Segment Start: RECORD EXCERPTS

(* ===== verification/Ostree.v ===== *)
(** storage/ostree/ostree.go: reading a file out of an OSTree repository, with
    the parsers of its serialized objects (GVariant containers), and the
    abstract repository they decode. *)
From S2P Require Import Prelude GoStrings Bytes GoPath Schema World BaseFs Crypto.

(** compress/flate: the whole stream, decompressed. *)
Class Flate := { inflate : string -> result string }.

(** ** Object names *)

Definition objectPath (repo hash ext : string) : result string :=
  a ← slice hash 0 2;
  b ← slice hash 2 (len hash);
  mret (filepath_Join [repo; "objects"; a; b +:+ ext]).
Definition isValidObjectHash (hash : string) : bool :=
  (len hash =? 64) && str_all (λ c, is_digit c || in_range 97 102 c) hash.

(** ** GVariant framing *)

Definition gvariantOffsetSize (n : Z) : Z := if n <=? 255 then 1 else if n <=? 65535 then 2 else 4.
Definition readLE (data : string) (pos size : Z) : result Z :=
  if size =? 1 then index data pos
  else
    rest ← slice data pos (len data);
    if size =? 2 then LittleEndian_Uint16 rest else LittleEndian_Uint32 rest.

Definition rootDirtreeHash (data : string) : result string :=
  let n := len data in
  let offSize := gvariantOffsetSize n in
  if n <? 6 * offSize + 8 + 32 then Err (ErrMsg "commit object too small") else
  let framingBase := n - 6 * offSize in
  oBody ← readLE data (framingBase + offSize) offSize;
  if framingBase <=? oBody then Err (ErrMsg "commit body offset out of range") else
  let tsStart := Z.land (oBody + 7) (Z.lnot 7) in
  let dirtreeStart := tsStart + 8 in
  if framingBase <? dirtreeStart + 32 then Err (ErrMsg "commit dirtree region overruns framing table") else
  h ← slice data dirtreeStart (dirtreeStart + 32);
  mret (hex h).

(** The loop of [lookupGVArray], from element [i] on; [k] elements are left. *)
Fixpoint gv_loop (data name : string) (offSize lastElemEnd : Z) (k : nat) (i prev : Z) : result string :=
  match k with
  | O => mret ""
  | S k' =>
      e ← readLE data (lastElemEnd + i * offSize) offSize;
      if (e <=? prev) || (lastElemEnd <? e) then mret "" else
      elem ← slice data prev e;
      match Cut elem (byte 0) with
      | None => mret ""
      | Some (s, rest) =>
          if String.eqb s name then
            let hashStart := len s + 1 in
            if len elem <? hashStart + 32 then mret ""
            else h ← slice elem hashStart (hashStart + 32); mret (hex h)
          else gv_loop data name offSize lastElemEnd k' (i + 1) e
      end
  end.
(** The empty text when the name is not found. *)
Definition lookupGVArray (data name : string) : result string :=
  let n := len data in
  if n =? 0 then mret "" else
  let offSize := gvariantOffsetSize n in
  lastElemEnd ← readLE data (n - offSize) offSize;
  if n - offSize <? lastElemEnd then mret "" else
  let numElems := (n - lastElemEnd) / offSize in
  gv_loop data name offSize lastElemEnd (Z.to_nat numElems) 0 0.

(** The file's hash and the sub-directory's, at most one of them non-empty. *)
Definition lookupDirtree (data name : string) : result (string * string) :=
  let n := len data in
  if n =? 0 then Err (ErrMsg "empty dirtree object") else
  let offSize := gvariantOffsetSize n in
  if n <? offSize then Err (ErrMsg "dirtree too small") else
  filesEnd ← readLE data (n - offSize) offSize;
  if n - offSize <? filesEnd then Err (ErrMsg "dirtree files-end offset out of range") else
  files ← slice data 0 filesEnd;
  fh ← lookupGVArray files name;
  if negb (String.eqb fh "") then mret (fh, "") else
  dirs ← slice data filesEnd (n - offSize);
  dh ← lookupGVArray dirs name;
  if negb (String.eqb dh "") then mret ("", dh) else mret ("", "").

(** ** Reading files *)

(** [strings.Trim(s, "/")]. *)
Fixpoint trim_slashes_left (s : string) : string :=
  match s with String "/" s' => trim_slashes_left s' | _ => s end.
Fixpoint trim_slashes_right (s : string) : string :=
  match s with
  | "" => ""
  | String c s' =>
      match trim_slashes_right s' with
      | "" => if Ascii.eqb c "/" then "" else str1 c
      | r => String c r
      end
  end.
Definition trim_slashes (s : string) : string := trim_slashes_right (trim_slashes_left s).

Section Repo.
Context `{Flate} (repo : string).

(** [fmt.Errorf("...%s: %w", hash[:8], err)]. *)
Definition named {A} (msg hash : string) (m : IO A) : IO A :=
  r ← try m;
  match r with
  | Ok a => mret a
  | Err e => short ← lift (slice hash 0 8); fail (ErrWrap (msg +:+ " " +:+ short) e)
  end.

Fixpoint ReadRef_loop (bases : list string) (ref : string) : IO string :=
  match bases with
  | [] => fail (ErrMsg "ref not found")
  | base :: bases' =>
      r ← try (os_ReadFile (filepath_Join [repo; "refs"; base; ref]));
      match r with
      | Ok data =>
          let hash := TrimSpace data in
          if isValidObjectHash hash then mret hash
          else fail (ErrMsg "ref does not contain a valid object hash")
      | Err _ => ReadRef_loop bases' ref
      end
  end.
Definition ReadRef (ref : string) : IO string := ReadRef_loop ["heads"; "remotes"] ref.

Definition readContentObject (fileHash : string) : IO string :=
  p ← lift (objectPath repo fileHash ".file");
  r ← try (os_ReadFile p);
  match r with
  | Ok data => mret data
  | Err _ =>
      p ← lift (objectPath repo fileHash ".filez");
      raw ← named "reading file object" fileHash (os_ReadFile p);
      if len raw <? 8 then named "filez object too small" fileHash (fail (ErrMsg "size")) else
      h ← lift (slice raw 0 4);
      headerSize ← lift (BigEndian_Uint32 h);
      let contentStart := 8 + headerSize in
      if (headerSize =? 0) || (len raw <? contentStart)
      then named "filez object has invalid header size" fileHash (fail (ErrMsg "size")) else
      z ← lift (slice raw contentStart (len raw));
      named "decompressing file object" fileHash (lift (inflate z))
  end.
(* ===== verification/Tuf.v ===== *)
(** storage/tuf: the TUF metadata documents (tuf_data.go), the online ed25519
    signers (tuf_crypto.go) and the imported offline signers (tuf_import.go). *)
From S2P Require Import Prelude GoStrings Bytes GoPath Schema World Crypto.

(** ** tuf_data.go *)

Notation RoleName := string (only parsing).
Definition RoleRoot : RoleName := "root".
Definition RoleTargets : RoleName := "targets".
Definition RoleSnapshot : RoleName := "snapshot".
Definition RoleTimestamp : RoleName := "timestamp".
Definition TufType (r : RoleName) : string :=
  if String.eqb r RoleRoot then "Root"
  else if String.eqb r RoleTargets then "Targets"
  else if String.eqb r RoleSnapshot then "Snapshot"
  else if String.eqb r RoleTimestamp then "Timestamp"
  else r.
Definition SigEd25519 := "ed25519".
Definition SigRsaPssSha256 := "rsassa-pss-sha256".

(** Times are milliseconds since the epoch. *)
Record SignedCommon := { sc_Type : string; Expires : Z; Version : Z }.
Record Signature := { KeyID : string; Method : string; sig_Signature : string }.
Record AtsKeyVal := { Public : string; Private : string }.
Record AtsKey := { KeyType : string; KeyValue : AtsKeyVal }.
Record RootRole := { KeyIDs : list string; Threshold : Z }.
Record RootMeta := {
  rm_Common : SignedCommon; ConsistentSnapshot : bool;
  Keys : gmap string AtsKey; Roles : gmap string RootRole
}.
Record AtsTufRoot := { root_Signatures : list Signature; root_Signed : RootMeta }.
(** [Hashes] maps an algorithm to the digest's bytes. *)
Record TargetFileMeta := { Length : Z; tf_Hashes : gmap string string; Custom : string }.
Record TargetsMeta := { tm_Common : SignedCommon; Targets : gmap string TargetFileMeta }.
Record AtsTufTargets := { targets_Signatures : list Signature; targets_Signed : TargetsMeta }.
Record MetaItem := { mi_Version : Z; mi_Length : Z; mi_Hashes : gmap string string }.
(** SnapshotMeta and TimestampMeta have the same fields. *)
Record MetaMeta := { mm_Common : SignedCommon; Meta : gmap string MetaItem }.
Notation SnapshotMeta := MetaMeta (only parsing).
Notation TimestampMeta := MetaMeta (only parsing).
Record AtsTufMeta := { meta_Signatures : list Signature; meta_Signed : MetaMeta }.
Notation AtsTufSnapshot := AtsTufMeta (only parsing).
Notation AtsTufTimestamp := AtsTufMeta (only parsing).

(** What [GetLatestTargetVersion] decodes of a target's custom metadata. *)
Record version_custom := { vc_Version : string }.
(** The loop over a map is order-independent here: the maximum. *)
Definition latest_target_step `{JSON version_custom} (acc : Z) (target : TargetFileMeta) : Z :=
  match json_Unmarshal (Custom target) with
  | Err _ => acc
  | Ok custom => match Atoi (vc_Version custom) with Some n => if acc <? n then n else acc | None => acc end
  end.
Definition GetLatestTargetVersion `{JSON version_custom} (t : AtsTufTargets) : Z :=
  foldl latest_target_step 0 (map snd (map_to_list (Targets (targets_Signed t)))).

(** ** Packages crypto/ed25519, crypto/x509, crypto/rsa and the canonical JSON encoder *)

(** A private key is its seed followed by its public key. *)
Class Ed25519 := {
  ed_public : string -> string;                   (* of a seed *)
  ed_sign : string -> string -> string;           (* private key, message *)
  ed_verify : string -> string -> string -> bool; (* public key, message, signature *)
  pkix_ed25519 : string -> result string          (* x509.MarshalPKIXPublicKey *)
}.
Class Ed25519Laws `{Ed25519} := {
  ed_public_length seed : len (ed_public seed) = 32;
  ed_correct seed msg : len seed = 32 -> ed_verify (ed_public seed) msg (ed_sign (seed +:+ ed_public seed) msg) = true
}.
Class Rsa := {
  ParsePKCS1PrivateKey : string -> result string;
  pkix_rsa : string -> result string;                         (* of the private key's public part *)
  rsa_sign_pss : string -> string -> string -> result string  (* random draw, private key, digest *)
}.
(** cjson.EncodeCanonical of one Go type. *)
Class Canonical (A : Type) := { cjson_Encode : A -> result string }.
(** Canonical JSON is JSON: what was encoded decodes to the same value. *)
Class CanonicalLaws (A : Type) `{JSON A, Canonical A} := {
  cjson_decodes a s : cjson_Encode a = Ok s -> json_Unmarshal s = Ok a
}.

(** encoding/hex: [DecodeString] (and the fact that upper case is accepted). *)
Definition hex_digit_value (c : ascii) : option Z :=
  match char_digit c with Some d => if d <? 16 then Some d else None | None => None end.
Fixpoint hex_DecodeString (s : string) : result string :=
  match s with
  | "" => Ok ""
  | String a (String b s') =>
      match hex_digit_value a, hex_digit_value b with
      | Some x, Some y =>
          rest ← hex_DecodeString s';
          mret (String (ascii_of_nat (Z.to_nat (16 * x + y))) rest)
      | _, _ => Err (ErrMsg "encoding/hex: invalid byte")
      end
  | _ => Err (ErrMsg "encoding/hex: odd length hex string")
  end.

(** ** tuf_crypto.go *)

Definition tufKeyTypeEd25519 := "ED25519".
Record Signer := { sg_Id : string; keyType : string; private : string; public : string }.

Section Signers.
Context `{Digest, Ed25519}.

Definition NewKeyFromSeed (seed : string) : string := seed +:+ ed_public seed.
Definition private_Seed (priv : string) : string := str_take 32 priv.
Definition private_Public (priv : string) : string := str_drop 32 priv.

Definition tufKeyID (pub : string) : result string :=
  match pkix_ed25519 pub with
  | Err e => Err (ErrWrap "unable to marshal public key" e)
  | Ok der => Ok (sha256_hex der)
  end.
(** ed25519.GenerateKey: the seed is 32 random bytes. *)
Definition NewSigner : IO Signer :=
  seed ← rand_Read 32;
  let priv := NewKeyFromSeed seed in
  let pub := private_Public priv in
  i ← lift (tufKeyID pub);
  mret {| sg_Id := i; keyType := tufKeyTypeEd25519; private := priv; public := pub |}.
Definition ed25519_private (seed : string) : result string :=
  if len seed =? 32 then Ok (NewKeyFromSeed seed)
  else if len seed =? 64 then Ok seed
  else Err (ErrMsg "invalid ed25519 private key size").
Definition SignerFromAtsKey (key : AtsKey) : result Signer :=
  if negb (String.eqb (KeyType key) tufKeyTypeEd25519) then Err (ErrMsg "unsupported TUF key type") else
  if String.eqb (Private (KeyValue key)) "" then Err (ErrMsg "TUF key is missing private material") else
  match hex_DecodeString (Private (KeyValue key)) with
  | Err e => Err (ErrWrap "invalid ed25519 private key encoding" e)
  | Ok seed =>
      priv ← ed25519_private seed;
      let pub := private_Public priv in
      i ← tufKeyID pub;
      mret {| sg_Id := i; keyType := tufKeyTypeEd25519; private := priv; public := pub |}
  end.
Definition PrivateAtsKey (s : Signer) : AtsKey :=
  {| KeyType := keyType s; KeyValue := {| Private := hex (private_Seed (private s)); Public := hex (public s) |} |}.
Definition PublicAtsKey (s : Signer) : AtsKey :=
  {| KeyType := keyType s; KeyValue := {| Private := ""; Public := hex (public s) |} |}.
Definition Signer_Sign {A} `{Canonical A} (s : Signer) (signed : A) : result Signature :=
  match cjson_Encode signed with
  | Err e => Err (ErrWrap "unable to marshal canonical JSON" e)
  | Ok msg => Ok {| KeyID := sg_Id s; Method := SigEd25519; sig_Signature := ed_sign (private s) msg |}
  end.
Definition MarshalMeta {A} `{Canonical A} (v : A) (version : Z) : result (string * MetaItem) :=
  match cjson_Encode v with
  | Err e => Err e
  | Ok b => Ok (b, {| mi_Version := version; mi_Length := len b; mi_Hashes := {["sha256" := sha256 b]} |})
  end.

(** ** tuf_import.go *)

Definition tufKeyTypeRSA := "RSA".
(** [crypto.Signer] and its options: an ed25519 key that signs the message, or
    an RSA key that signs its SHA-256 digest. *)
Inductive import_key := ImportEd25519 (priv : string) | ImportRSA (priv : string).
Record ImportSigner := { is_Id : string; is_method : string; is_signer : import_key }.

Context `{Rsa, CertCodec}.
Definition rsaKeyID (priv : string) : result string :=
  match pkix_rsa priv with
  | Err e => Err (ErrWrap "unable to marshal public key" e)
  | Ok der => Ok (sha256_hex der)
  end.
Definition ImportSignerFromAtsKey (key : AtsKey) : result ImportSigner :=
  if String.eqb (Private (KeyValue key)) "" then Err (ErrMsg "TUF key is missing private material") else
  if String.eqb (KeyType key) tufKeyTypeEd25519 then
    match hex_DecodeString (Private (KeyValue key)) with
    | Err e => Err (ErrWrap "invalid ed25519 private key encoding" e)
    | Ok seed =>
        priv ← ed25519_private seed;
        i ← tufKeyID (private_Public priv);
        mret {| is_Id := i; is_method := SigEd25519; is_signer := ImportEd25519 priv |}
    end
  else if String.eqb (KeyType key) tufKeyTypeRSA then
    match pem_decode (Private (KeyValue key)) with
    | None => Err (ErrMsg "unable to decode RSA private key PEM")
    | Some (block, _) =>
        match ParsePKCS1PrivateKey block with
        | Err e => Err (ErrWrap "unable to parse RSA private key" e)
        | Ok priv =>
            i ← rsaKeyID priv;
            mret {| is_Id := i; is_method := SigRsaPssSha256; is_signer := ImportRSA priv |}
        end
    end
  else Err (ErrMsg "unsupported TUF key type").
Definition ImportSigner_Sign {A} `{Canonical A} (s : ImportSigner) (signed : A) : IO Signature :=
  msg ← wrap "unable to marshal canonical JSON" (lift (cjson_Encode signed));
  sg ← match is_signer s with
       | ImportEd25519 priv => mret (ed_sign priv msg)
       | ImportRSA priv => draw ← rand_Read 32; wrap "unable to sign metadata" (lift (rsa_sign_pss draw priv (sha256 msg)))
       end;
  mret {| KeyID := is_Id s; Method := is_method s; sig_Signature := sg |}.
End Signers.

(** ** Theory *)

Lemma str_drop_all_len a b : len a = 32 -> str_drop 32 (a +:+ b) = b.
Proof. intros Ha. replace 32%nat with (String.length a) by (unfold len in Ha; lia). apply str_drop_app. Qed.
Lemma str_take_all_len a b : len a = 32 -> str_take 32 (a +:+ b) = a.
Proof. intros Ha. replace 32%nat with (String.length a) by (unfold len in Ha; lia). apply str_take_app_exact. Qed.

Lemma hex_digit_value_char d : 0 <= d < 16 -> hex_digit_value (digit_char d) = Some d.
Proof.
  intros H. unfold hex_digit_value. rewrite char_digit_char by lia. by rewrite (proj2 (Z.ltb_lt _ _)) by lia.
Qed.
(** Decoding what was encoded. *)
Lemma hex_DecodeString_hex s : hex_DecodeString (hex s) = Ok s.
Proof.
  induction s as [|c s IH]; [done|]. cbn [hex]. unfold hex_byte.
  set (n := Z.of_nat (nat_of_ascii c)). assert (0 <= n < 256) by (subst n; pose proof (nat_ascii_bounded c); lia).
  change (String ?a (str1 ?b) +:+ hex s) with (String a (String b (hex s))). cbn [hex_DecodeString].
  rewrite !hex_digit_value_char by (first [apply Z.mod_pos_bound; lia|split; [apply Z.div_pos; lia|apply Z.div_lt_upper_bound; lia]]).
  rewrite IH. cbn [mbind result_bind]. rewrite <-Z.div_mod by lia. subst n. by rewrite Nat2Z.id, ascii_nat_embedding.
Qed.

Section SignerTheory.
Context `{Digest, Ed25519, !Ed25519Laws}.

(** A usable online signer: an ed25519 key with the identifier of its public part. *)
Definition signer_ok (s : Signer) : Prop :=
  keyType s = tufKeyTypeEd25519 ∧ tufKeyID (public s) = Ok (sg_Id s) ∧
  ∃ seed, len seed = 32 ∧ private s = NewKeyFromSeed seed ∧ public s = ed_public seed.

Lemma NewSigner_ok w s w' : NewSigner w = (Ok s, w') -> signer_ok s.
Proof.
  unfold NewSigner. intros E. minv E. minv E. minv E. destruct (rand_Read_len 32 w v st) as [Hl _]; [done|].
  unfold signer_ok. cbn [keyType public sg_Id private]. unfold private_Public, NewKeyFromSeed in *.
  rewrite str_drop_all_len in * by done. minv E1. eauto 10.
Qed.
(** Storing a signer's key and reading it back gives the signer. *)
Lemma SignerFromAtsKey_Private s : signer_ok s -> SignerFromAtsKey (PrivateAtsKey s) = Ok s.
Proof.
  destruct s as [i k priv pub]. intros (Hk & Hi & seed & Hl & Hp & Hpub). cbn [sg_Id keyType private public] in *. subst.
  unfold SignerFromAtsKey, PrivateAtsKey. cbn [KeyType KeyValue Private keyType private public].
  unfold private_Seed, NewKeyFromSeed, private_Public. rewrite str_take_all_len by done.
  change (String.eqb tufKeyTypeEd25519 tufKeyTypeEd25519) with true. cbn [negb].
  destruct (String.eqb_spec (hex seed) "") as [Hz|_].
  { apply (f_equal String.length) in Hz. rewrite hex_length in Hz. unfold len in Hl. simpl in Hz. lia. }
  rewrite hex_DecodeString_hex. unfold ed25519_private. rewrite Hl. cbn [Z.eqb Pos.eqb mbind result_bind].
  unfold NewKeyFromSeed. rewrite str_drop_all_len by done. by rewrite Hi.
Qed.
Lemma Signer_Sign_verifies {A} `{Canonical A} s (v : A) sg msg :
  signer_ok s -> cjson_Encode v = Ok msg -> Signer_Sign s v = Ok sg ->
  KeyID sg = sg_Id s ∧ Method sg = SigEd25519 ∧ ed_verify (public s) msg (sig_Signature sg) = true.
Proof.
  intros (_ & _ & seed & Hl & Hp & Hpub) Hm. unfold Signer_Sign. rewrite Hm. intros [= <-].
  cbn [KeyID Method sig_Signature]. rewrite Hp, Hpub. split_and!; [done..|]. by apply ed_correct.
Qed.
End SignerTheory.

Segment End: RECORD EXCERPTS

#### [WORK TO COMPLETE]
List every line in the records above that contains the word "TimestampMeta".

#### [YOUR RESPONSE]
(** SnapshotMeta and TimestampMeta have the same fields. *)
Notation TimestampMeta := MetaMeta (only parsing).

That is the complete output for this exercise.